Many relationships that come into your office could be on the verge of an uncontrollable argument at any moment. These types of unsteady, volatile relationships often reveal themselves early on in the therapeutic process. For many clinicians, it feels uncomfortable or intimidating, knowing that every disagreement might result in a full-blown verbal boxing match.
But what about those relationships that seem stable and appear to be working reasonably well, yet when a disagreement occurs, the proverbial gloves come off and a volcano erupts. Their behavior quickly disintegrates into survival mode, trying to one-up each other with insults, hoping to be louder, more sarcastic or mean, just to win the battle. It becomes an "every man for himself" mentality.
In reality, when hot buttons are pushed, even the most stable of relationships can quickly spiral out of control. However, unlike relationships that are always on the brink of an argument, these intense, angry reactions can catch us off-guard. It can be confusing and even scary witnessing the quick emotional dysregulation of a relationship. It's also disconcerting when an argument seems to come out of nowhere as these two seemingly "together" individuals resort to name-calling, disrespectful jabs, and competitive yelling.
I've seen this happen dozens of times in my office and each time, I think to myself, "Hmmm... did I see this one coming?" I don't get overwhelmed or scared. Instead, I immediately go into helping mode. I want to educate my clients about what just took place, and why. Keep in mind that these quick, intense and inappropriate reactions are often confusing and surprising to our clients as well. They don't understand their reactive behavior and are often embarrassed and uncomfortable at how their communication falls apart so easily during those moments.

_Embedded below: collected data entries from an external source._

(** C3 (amended). A new GraphQL subscription never evicts an existing
    one, on the same or another trigger: it gets an id of its own, the
    existing subscription stays, and both receive what is published under
    their triggers afterwards. In the listener registry of the Redis
    service a listener registered under another key stays and is still
    notified, but a listener registered under the same key is replaced:
    events of that job id then go to the new listener (and to the global
    one) only. *)
Theorem subscriber_kept_unless_same_listener_key :
  (∀ jobId ps i s,
     ps !! i = Some s →
     let new := (Gateway.jobProgress_subscribe jobId ps).1 in
     let ps' := (Gateway.jobProgress_subscribe jobId ps).2 in
     i ≠ new ∧ ps' !! i = Some s ∧
     ps' !! new = Some {| Gateway.triggerName := subscribed_topic jobId;
                          Gateway.inbox := [] |} ∧
     ∀ trigger p,
       Gateway.received i (Gateway.publish trigger p ps') =
         (if decide (Gateway.triggerName s = trigger)
          then (Gateway.inbox s ++ [p])%list else Gateway.inbox s) ∧
       Gateway.received new (Gateway.publish trigger p ps') =
         (if decide (subscribed_topic jobId = trigger) then [p] else [])) ∧
  (∀ (L : Type) (ls : gmap string L) k k' l l',
     ls !! k = Some l → k ≠ k' →
     Gateway.subscribeToJobProgress k' l' ls !! k = Some l ∧
     ∀ p, Gateway.jobId p = k →
          (l, p) ∈ Gateway.on_message (Gateway.subscribeToJobProgress k' l' ls)
                     (Some p)) ∧
  (∀ (L : Type) (ls : gmap string L) k l' p,
     Gateway.jobId p = k → k ≠ "*" →
     Gateway.on_message (Gateway.subscribeToJobProgress k l' ls) (Some p) =
       (l', p) :: match ls !! "*" with
                  | Some g => [(g, p)]
                  | None => []
                  end).
Proof.
  split; [|split].
  - intros jobId ps i s Hi new ps'. subst new ps'.
    rewrite jobProgress_subscribe_eq. unfold Gateway.asyncIterator. simpl.
    pose proof (lookup_lt_Some _ _ _ Hi) as Hlt.
    assert ((ps ++ [{| Gateway.triggerName := subscribed_topic jobId;
                       Gateway.inbox := [] |}])%list !! i = Some s) as Hi'
      by (by rewrite lookup_app_l).
    assert ((ps ++ [{| Gateway.triggerName := subscribed_topic jobId;
                       Gateway.inbox := [] |}])%list !! length ps
            = Some {| Gateway.triggerName := subscribed_topic jobId;
                      Gateway.inbox := [] |}) as Hnew
      by (rewrite lookup_app_r by done; by rewrite Nat.sub_diag).
    split; [lia|]. split; [done|]. split; [done|].
    intros trigger p. split.
    + by apply received_publish_at.
    + rewrite (received_publish_at _ _ _ _ _ Hnew). simpl. by case_decide.
  - intros L ls k k' l l' Hl Hne.
    assert (Gateway.subscribeToJobProgress k' l' ls !! k = Some l) as Hkept
      by (by rewrite subscribeToJobProgress_other).
    split; [done|]. intros p Hp. unfold Gateway.on_message.
    rewrite Hp, Hkept. apply elem_of_app. left. constructor.
  - intros L ls k l' p. apply on_message_same_key.
Qed.

(** C10 (amended). [getQueueLength] never raises an error. When the
    client rejects the [lLen] call (the client is closed, or the
    connection is lost while the command is in flight) it returns 0,
    which is what it returns for a server that answers and whose queue is
    empty. When the server is out of reach as the call is made and the
    client keeps the command queued, it returns nothing. *)
Theorem getQueueLength_zero_when_rejected cfg r :
  (∀ s e, Gateway.getQueueLength cfg s r ≠ Some (Err e)) ∧
  Gateway.getQueueLength cfg Gateway.answered r
    = Some (Ok (Redis.LLEN (Gateway.redisJobQueue cfg) r)) ∧
  Gateway.getQueueLength cfg Gateway.rejected r = Some (Ok 0) ∧
  Gateway.getQueueLength cfg Gateway.rejected r
    = Gateway.getQueueLength cfg Gateway.answered
        (delete (Gateway.redisJobQueue cfg) r) ∧
  Gateway.getQueueLength cfg Gateway.queued r = None.
Proof.
  unfold Gateway.getQueueLength, Gateway.lLen, Redis.LLEN, Redis.list_at.
  rewrite lookup_delete_eq. split; [|done]. by intros [| |] e.
Qed.


(** C3 (amended) on a registry with one listener, numbered 1, for the
    new job: a listener 2 for another job leaves it in place, a listener
    2 for the same job takes its place. *)
Lemma subscriber_kept_unless_same_listener_key_witness :
  (Gateway.subscribeToJobProgress (ID finished_job) 2 {[new_id := 1]} : gmap string nat)
    !! new_id = Some 1 ∧
  Gateway.on_message (Gateway.subscribeToJobProgress new_id 2 {[new_id := 1]})
    (Some sample_progress) = [(2, sample_progress)] ∧
  (Gateway.jobProgress_subscribe (Some new_id)
     [{| Gateway.triggerName := Gateway.JOB_PROGRESS_ new_id;
         Gateway.inbox := [] |}]).2 !! 0
  = Some {| Gateway.triggerName := Gateway.JOB_PROGRESS_ new_id;
            Gateway.inbox := [] |}.
Proof.
  destruct subscriber_kept_unless_same_listener_key as (Hsub & Hother & Hsame).
  split; [|split].
  - refine (proj1 (Hother nat {[new_id := 1]} new_id (ID finished_job) 1 2 _ _)).
    + apply lookup_singleton_eq.
    + discriminate.
  - refine (Hsame nat {[new_id := 1]} new_id 2 sample_progress eq_refl _).
    discriminate.
  - exact (proj1 (proj2 (Hsub (Some new_id)
                           [{| Gateway.triggerName := Gateway.JOB_PROGRESS_ new_id;
                               Gateway.inbox := [] |}] 0 _ eq_refl))).
Defined.

(** C3, refuted: a second listener for the job of the first takes its
    place in the registry, and an event of the job is handed to the
    second only. *)
Lemma second_listener_replaces_first :
  ¬ (∀ (ls : gmap string nat) k k' l l' p,
       ls !! k = Some l → Gateway.jobId p = k →
       (l, p) ∈ Gateway.on_message (Gateway.subscribeToJobProgress k' l' ls)
                  (Some p)).
Proof.
  intros claim.
  specialize (claim {[new_id := 1]} new_id new_id 1 2 sample_progress
                (lookup_singleton_eq _ _) eq_refl).
  rewrite (on_message_same_key {[new_id := 1]} new_id 2 sample_progress eq_refl)
    in claim by discriminate.
  rewrite lookup_singleton_ne in claim by discriminate.
  apply list_elem_of_singleton in claim. discriminate claim.
Qed.

(** C10, refuted: with the server out of reach as the call is made,
    [getQueueLength] does not return 0: it does not return. *)
Lemma getQueueLength_queued_stays_pending :
  ¬ (∀ cfg s r, s ≠ Gateway.answered →
                Gateway.getQueueLength cfg s r = Some (Ok 0)).
Proof.
  intros claim.
  specialize (claim Gateway.config Gateway.queued ∅).
  assert (Gateway.getQueueLength Gateway.config Gateway.queued ∅ = Some (Ok 0))
    as Habs by (by apply claim).
  discriminate Habs.
Qed.

End RelayFacts.

(** ** Submission: job row, dispatch descriptors, initial event *)

Module DispatchFacts.

Import JobStore Spec JobStoreFacts RelayFacts.

Section Facts.

Variable date_in : string → option string.
Variable jsonb_in : string → option string.

Lemma QueueJob_of_job c up r (job : Job) (inputData : json) :
  Backend.QueueJob c up r
    [("job_id", JString (ID job)); ("user_id", JString (UserID job));
     ("target_date", JString (TargetDate job)); ("input_data", inputData)] =
  match inputData with
  | JNull => Backend.Returned
      (Backend.AddJobToQueue c up r (ID job) (UserID job) (TargetDate job) None)
  | JString s => Backend.Returned
      (Backend.AddJobToQueue c up r (ID job) (UserID job) (TargetDate job) (Some s))
  | _ => Backend.Panicked
  end.
Proof. unfold Backend.QueueJob. simpl. by destruct inputData. Qed.

Lemma AddJobToQueue_lists c env r (job : Job) inputData :
  (Backend.AddJobToQueue c (Backend.redis_up env) r (ID job) (UserID job)
     (TargetDate job) inputData).2 =
  if backend_pushes c env
  then Redis.LPUSH "commute_jobs" (backend_descriptor job inputData) r
  else r.
Proof.
  unfold Backend.AddJobToQueue, backend_pushes, backend_descriptor.
  destruct (Backend.client c); [|done]. by destruct (Backend.redis_up env).
Qed.

(** The createJob branch, when it answers with a job: the creation
    succeeded and the only other effect is the backend's attempt at one
    [LPUSH]. *)
Lemma handle_createJob_created c env d r vars resp d' r' job :
  Backend.handle_createJob date_in jsonb_in c env d r vars
    = Some (Backend.Returned (resp, d', r')) →
  Backend.Data resp = Some job →
  Backend.Errors resp = [] ∧
  (∃ input, CreateJob date_in jsonb_in (Backend.uuid_New env)
              (Backend.time_Now env) d input = (Ok job, d')) ∧
  r' = if backend_pushes c env
       then Redis.LPUSH "commute_jobs"
              (backend_descriptor job (request_InputData vars)) r
       else r.
Proof.
  unfold Backend.handle_createJob, request_InputData. intros H HD.
  destruct vars as [vars|]; [|done].
  destruct (json_get "input" vars) as [[| | | | |input]|]; try done.
  destruct (json_get "userId" input) as [userID|]; [|done].
  destruct userID as [| | |userID| |]; try done.
  destruct (json_get "targetDate" input) as [[| | |targetDate| |]|]; try done.
  destruct (json_get "inputData" input) as [[| | |s| |]|]; cbn [default from_option id] in H; try done.
  all: match type of H with
       | context [CreateJob ?a ?b ?c ?d ?e ?f] =>
           destruct (CreateJob a b c d e f) as [[j|e0] d0] eqn:HC
       end;
       [|inversion H; subst; simpl in HD; done].
  all: rewrite QueueJob_of_job in H.
  all: match type of H with
       | context [Backend.AddJobToQueue ?a ?b ?c ?d ?e ?f ?g] =>
           pose proof (AddJobToQueue_lists a env c j g) as HA;
           destruct (Backend.AddJobToQueue a b c d e f g) as [err r0]
       end.
  all: inversion H; subst; simpl in HD; inversion HD; subst; simpl in HA.
  all: split; [done|]; split; [eauto|]; done.
Qed.


(** What [BackendService.createJob] amounts to when the backend answers. *)
Lemma BackendService_createJob_eq env d r input :
  Gateway.BackendService_createJob date_in jsonb_in env d r input =
  if Gateway.backend_up env then
    match CreateJob date_in jsonb_in (Backend.uuid_New (Gateway.backend_env env))
            (Backend.time_Now (Gateway.backend_env env)) d
            (gateway_create_input input) with
    | (Ok job, d') =>
        (Ok job, d',
         if Backend.redis_up (Gateway.backend_env env)
         then Redis.LPUSH "commute_jobs"
                (backend_descriptor job (Gateway.inputData input)) r
         else r)
    | (Err _, d') =>
        (Err (Gateway.Error "Backend GraphQL error: Unknown error"), d', r)
    end
  else (Err (Gateway.Error "fetch failed"), d, r).
Proof.
  unfold Gateway.BackendService_createJob, gateway_create_input.
  destruct (Gateway.backend_up env); [|done].
  unfold Backend.handle_createJob.
  destruct (Gateway.inputData input) as [s|]; simpl;
    destruct (CreateJob _ _ _ _ _ _) as [[job|e] d']; simpl; try done;
    by destruct (Backend.redis_up _).
Qed.

Lemma BackendService_createJob_Err env d r input e d' r' :
  Gateway.BackendService_createJob date_in jsonb_in env d r input = (Err e, d', r') →
  ∃ message, e = Gateway.Error message.
Proof.
  rewrite BackendService_createJob_eq.
  destruct (Gateway.backend_up env).
  - destruct (CreateJob _ _ _ _ _ _) as [[job|e0] d0]; intros H; inversion H; eauto.
  - intros H; inversion H; eauto.
Qed.

Lemma BackendService_createJob_Ok env d r input job d' r' :
  Gateway.BackendService_createJob date_in jsonb_in env d r input = (Ok job, d', r') →
  CreateJob date_in jsonb_in (Backend.uuid_New (Gateway.backend_env env))
    (Backend.time_Now (Gateway.backend_env env)) d (gateway_create_input input)
    = (Ok job, d') ∧
  r' = if Backend.redis_up (Gateway.backend_env env)
       then Redis.LPUSH "commute_jobs"
              (backend_descriptor job (Gateway.inputData input)) r
       else r.
Proof.
  rewrite BackendService_createJob_eq.
  destruct (Gateway.backend_up env); [|done].
  destruct (CreateJob _ _ _ _ _ _) as [[job0|e0] d0]; intros H; inversion H; done.
Qed.

(** The three ways [createCommuteJob] ends once its input passes the
    check of the first lines. *)
Lemma createCommuteJob_create_failed cfg env w input e d' r' :
  Gateway.userId input ≠ EmptyString → Gateway.targetDate input ≠ EmptyString →
  Gateway.BackendService_createJob date_in jsonb_in env (Gateway.db w)
    (Gateway.redis w) input = (Err e, d', r') →
  Gateway.createCommuteJob date_in jsonb_in cfg env w input =
  (Err generic_failure,
   {| Gateway.db := d'; Gateway.redis := r'; Gateway.pubsub := Gateway.pubsub w |}).
Proof.
  intros Hu Ht HB.
  destruct (BackendService_createJob_Err _ _ _ _ _ _ _ HB) as [m ->].
  unfold Gateway.createCommuteJob, Gateway.createCommuteJob_try.
  rewrite decide_False by tauto. by rewrite HB.
Qed.

Lemma createCommuteJob_push_failed cfg env w input job d' r' :
  Gateway.userId input ≠ EmptyString → Gateway.targetDate input ≠ EmptyString →
  Gateway.BackendService_createJob date_in jsonb_in env (Gateway.db w)
    (Gateway.redis w) input = (Ok job, d', r') →
  Gateway.gateway_redis_up env = false →
  Gateway.createCommuteJob date_in jsonb_in cfg env w input =
  (Err generic_failure,
   {| Gateway.db := d'; Gateway.redis := r'; Gateway.pubsub := Gateway.pubsub w |}).
Proof.
  intros Hu Ht HB Hdown.
  unfold Gateway.createCommuteJob, Gateway.createCommuteJob_try.
  rewrite decide_False by tauto. rewrite HB.
  unfold Gateway.pushJob, Gateway.lPush. by rewrite Hdown.
Qed.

I want to reassure them that I can help them gain insight as to why this negative conflict pattern is happening and offer a quick solution for how to change it. As with all of my clients, I also want them to become the best person, partner, parent, etc., that they can be through increased self-awareness, more effective communication, and understanding how to have a healthy relationship. If I can help them to understand what just took place, then they can immediately begin to make some positive changes to adjust the toxic conflict cycle.
To start, I briefly help them to understand that their reactions were intense, inappropriate and in many respects, irrational. This irrational reaction was more than likely triggered emotionally by something the other person said or did. I explore the reasons for the triggers at a later time because initially, and more importantly, I'm more interested in discussing that during the moment of escalation, neither of them was caring about the other person. They were both thinking about themselves and their own hurt feelings. The other person quickly became their enemy, and they were each going to protect themselves at all cost. This behavior is what I refer to as being turned away, and it is part of Key Element #2 of the Relationship Protocol model.

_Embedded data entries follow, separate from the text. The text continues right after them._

(** * IHUB_Processor: the message scanner and the field extractor of [app.py]

    A shallow embedding of [_extract_messages],
    [process_xml_and_populate_xl_sheet] and the scanning loop of
    [process_excel], with the properties of the specification stated and
    proved over it.

    Conventions of the model.
    - Text is [string]; the character classes ([str.isspace], [str.isdigit],
      the regular-expression classes [\s], [\w], [\d]) are those of Python on
      the ASCII range, and the UTF-8 length of a text is its length.  Code
      points above 127 (among them the byte-order mark U+FEFF) lie outside
      the model.
    - [re] patterns are values of type [regex], run by a backtracking matcher
      that tries alternatives in the order Python's engine does.
    - The lxml tree is the inductive type [node]; the recovering parser
      [etree.fromstring] is a parameter of the development, and XPath queries
      are the traversals [xpath_walk] and [child_elems].
    - The output worksheet is a finite map from (row, column) to text; a cell
      assignment is an insertion.
    - Row and column numbers and the cursors [i], [j] are [nat]; byte counts
      are [N]. *)

From Stdlib Require Import Ascii NArith DecimalString DecimalN DecimalFacts.
From Stdlib Require String.
From stdpp Require Import gmap list strings.

#[local] Set Warnings "-register-all".


(** ** Characters and text *)

Module Text.

Definition code (c : ascii) : nat := nat_of_ascii c.

Definition between (lo hi : nat) (c : ascii) : bool :=
  (lo <=? code c) && (code c <=? hi).

(** [str.isspace] on ASCII: TAB, LF, VT, FF, CR, FS, GS, RS, US, SPACE. *)
Definition isspace (c : ascii) : bool :=
  between 9 13 c || between 28 32 c.

(** One character of [str.isdigit] / [\d]. *)
Definition isdigit_char (c : ascii) : bool := between 48 57 c.

Definition isupper_char (c : ascii) : bool := between 65 90 c.
Definition islower_char (c : ascii) : bool := between 97 122 c.

(** The class [\w]. *)
Definition isword (c : ascii) : bool :=
  isdigit_char c || isupper_char c || islower_char c || (code c =? 95).

Definition lower (c : ascii) : ascii :=
  if isupper_char c then ascii_of_nat (code c + 32) else c.

Definition eqb_char (icase : bool) (a b : ascii) : bool :=
  if icase then Ascii.eqb (lower a) (lower b) else Ascii.eqb a b.

(** [s.isdigit()]: non-empty and made of digits only. *)
Fixpoint all_digits (s : string) : bool :=
  match s with
  | EmptyString => true
  | String c s' => isdigit_char c && all_digits s'
  end.

Definition isdigit (s : string) : bool :=
  match s with
  | EmptyString => false
  | _ => all_digits s
  end.

Fixpoint lstrip (s : string) : string :=
  match s with
  | String c s' => if isspace c then lstrip s' else s
  | EmptyString => EmptyString
  end.

Fixpoint rstrip (s : string) : string :=
  match s with
  | String c s' =>
      match rstrip s' with
      | EmptyString => if isspace c then EmptyString else String c EmptyString
      | r => String c r
      end
  | EmptyString => EmptyString
  end.

(** [s.strip()] *)
Definition strip (s : string) : string := rstrip (lstrip s).

Fixpoint starts_with (p s : string) : bool :=
  match p, s with
  | EmptyString, _ => true
  | String a p', String b s' => Ascii.eqb a b && starts_with p' s'
  | String _ _, EmptyString => false
  end.

(** [p in s] *)
Fixpoint contains (p s : string) : bool :=
  starts_with p s ||
  match s with
  | String _ s' => contains p s'
  | EmptyString => false
  end.
(** C10, as stated, fails in binary64 for the average: the speeds 0.1, 0.2,
    0.3 summed from the left give 0.30000000000000004, then
    0.6000000000000001, and the average 0.20000000000000004; in the opposite
    order they give 0.5, then 0.6, and the average 0.19999999999999998. *)
Lemma crawl_avgSpeed_depends_on_order :
  exists records records' : list (TrackingRecord float),
    Permutation records records'
    /\ fold_left PrimFloat.add (map speed records) 0%float = 0.6000000000000001%float
    /\ fold_left PrimFloat.add (map speed records') 0%float = 0.6%float
    /\ forall m st,
         avgSpeed (stats (calculateStats (num := binary64 m) records st))
         = 0.20000000000000004%float
         /\ avgSpeed (stats (calculateStats (num := binary64 m) records' st))
            = 0.19999999999999998%float
         /\ PrimFloat.ltb
              (avgSpeed (stats (calculateStats (num := binary64 m) records' st)))
              (avgSpeed (stats (calculateStats (num := binary64 m) records st))) = true.
Proof.
  exists Inputs.crawl, (rev Inputs.crawl). split; [apply Permutation_rev|].
  split; [reflexivity|]. split; [reflexivity|].
  intros m st. unfold Inputs.crawl. cbn [rev app].
  rewrite !stats_nonempty. repeat split.
Qed.

(** C10, amended: for every array and every permutation of it, the number
    of records and the maximum speed are identical, in binary64 on every
    engine; the average speed is identical in exact arithmetic (in binary64
    it is the sum taken from the left, rounded at each step, over the count,
    and can change in its last digits with the order). *)
Theorem speed_figures_of_a_permutation :
  (forall m (records records' : list (TrackingRecord float)) st st',
     Permutation records records' ->
     totalRecords (stats (calculateStats (num := binary64 m) records st))
     = totalRecords (stats (calculateStats (num := binary64 m) records' st'))
     /\ maxSpeed (stats (calculateStats (num := binary64 m) records st))
        = maxSpeed (stats (calculateStats (num := binary64 m) records' st')))
  /\ (forall (records records' : list (TrackingRecord R)) st st',
        Permutation records records' ->
        totalRecords (stats (calculateStats records st))
        = totalRecords (stats (calculateStats records' st'))
        /\ avgSpeed (stats (calculateStats records st))
           = avgSpeed (stats (calculateStats records' st'))
        /\ maxSpeed (stats (calculateStats records st))
           = maxSpeed (stats (calculateStats records' st'))).
Proof.
  split.
  - intros m records records' st st' Hp. split.
    + rewrite !totalRecords_length. apply Permutation_length. exact Hp.
    + destruct records as [|r rest], records' as [|r' rest'].
      * reflexivity.
      * apply Permutation_nil in Hp. discriminate.
      * apply Permutation_sym, Permutation_nil in Hp. discriminate.
      * rewrite !stats_nonempty. cbn [maxSpeed Math_max binary64].
        apply Binary64Facts.max_Permutation, Permutation_map. exact Hp.
  - intros records records' st st' Hp.
    destruct records as [|r rest], records' as [|r' rest'].
    + repeat split.
    + apply Permutation_nil in Hp. discriminate.
    + apply Permutation_sym, Permutation_nil in Hp. discriminate.
    + pose proof (Permutation_map speed Hp) as Hs.
      repeat split.
      * rewrite !totalRecords_length. apply Permutation_length. exact Hp.
      * rewrite !ExactFacts.avgSpeed_mean. unfold Spec.mean.
        rewrite (ExactFacts.sum_Permutation Hs), (Permutation_length Hs). reflexivity.
      * apply (ExactFacts.is_maximum_unique Hs); apply ExactFacts.maxSpeed_maximum.
Qed.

In the Relationship Protocol, there are two Key Elements. These Key Elements naturally exist in all healthy relationships and they are mandatory ingredients. However, when relationships disintegrate during times of conflict, it becomes our job to help clients learn how to break this cycle by understanding the importance of the two Key Elements. Our role is to teach clients about the ingredients necessary for a healthy relationship so they can begin making positive changes.

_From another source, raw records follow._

(** A step of the loop keeps the files written before it as files. *)
Lemma process_keeps_files (acc acc' : tree * nat) (f q : path) (c : list byte) :
  Prepare.process gzip_compress src acc f = inr acc' ->
  acc.1 !! q = Some (File c) -> exists c', acc'.1 !! q = Some (File c').
Proof.
  intros Hrun Hq.
  destruct (file_in src f && Prepare.supported f) eqn:He.
  - apply andb_true_iff in He as [Hf Hs].
    destruct (process_supported gzip_compress src acc acc' f Hf Hs Hrun)
      as (out & d1 & _ & [Hin _] & _ & ->).
    set (key := if Prepare.is_nogz (name f) && is_dir d1 out then out ++ [name f] else out).
    destruct (decide (q = key)) as [->|Hne].
    + rewrite lookup_insert_eq. by eexists.
    + rewrite lookup_insert_ne by done. exists c. by apply Hin.
  - rewrite (process_skipped gzip_compress src acc f He) in Hrun.
    injection Hrun as <-. by exists c.
Qed.

(** Every file the loop leaves was there before or is the payload of a
    supported file of the list, at a place the loop writes it to. *)
Lemma loop_sources (l : list path) :
  forall (acc acc' : tree * nat) (q : path) (c : list byte),
    for_each (Prepare.process gzip_compress src) l acc = inr acc' ->
    acc'.1 !! q = Some (File c) ->
    acc.1 !! q = Some (File c) \/
    exists f, f ∈ l /\ Prepare.eligible src f /\ Prepare.written_at f q /\
              c = Prepare.payload gzip_compress src f.
Proof.
  induction l as [|f l IH]; intros acc acc' q c; cbn [for_each].
  - intros [= <-] Hq. by left.
  - destruct (Prepare.process gzip_compress src acc f) as [e|acc1] eqn:Hstep; [done|].
    cbn [bind]. intros Hrest Hq.
    destruct (IH _ _ _ _ Hrest Hq) as [Hq1|(g & Hg & ?)].
    2:{ right. exists g. split; [by right|done]. }
    destruct (file_in src f && Prepare.supported f) eqn:He.
    + apply andb_true_iff in He as [Hf Hs].
      destruct (process_supported gzip_compress src acc acc1 f Hf Hs Hstep)
        as (out & d1 & Hout & [_ Hback] & _ & Hacc).
      rewrite Hacc in Hq1.
      destruct (decide (q = (if Prepare.is_nogz (name f) && is_dir d1 out
                             then out ++ [name f] else out))) as [Heq|Hne].
      * right. exists f. split; [by left|]. split; [done|].
        rewrite Heq, lookup_insert_eq in Hq1. injection Hq1 as <-.
        split; [|done]. exists out. split; [done|].
        destruct (Prepare.is_nogz (name f)); [|by left].
        destruct (is_dir d1 out); [right|left]; done.
      * rewrite lookup_insert_ne in Hq1 by done. left. by apply Hback.
    + rewrite (process_skipped gzip_compress src acc f He) in Hstep.
      injection Hstep as <-. by left.
Qed.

Key Element #1 is "Commitment." Both individuals are committed to the other person and committed to improving their relationship. Let's assume that in general, these individuals have demonstrated their commitment to each other. Yet, when they have a disagreement, neither behaves in a committed way.
Next, here’s how Key Element #2 "Shift Your Thinking," comes into play during these conflicts. Key Element #2 asks both individuals to metaphorically turn towards the other person, value them and approach them as if you’re on the same team. They shift their thinking from an "I" perspective to a "We" relationship perspective. The thinking behind this Key Element is, if I value you, then I will be respectful and treat you in ways that let you know that you are important to me, even during challenging times. If I allow myself to be rude or disrespectful to you, then I'm turned away and not demonstrating Key Element #2.
Help your clients understand the importance of the Key Elements ––because when they don’t consistently have a relationship perspective, they are at greater risk for the volcanic, out of control spiraling to occur during times of conflict. This new information becomes a long-term solution toward changing destructive communication patterns.
And of course, teaching your clients how to communicate with each other, and how to navigate conversations during those difficult moments is also critical to their success!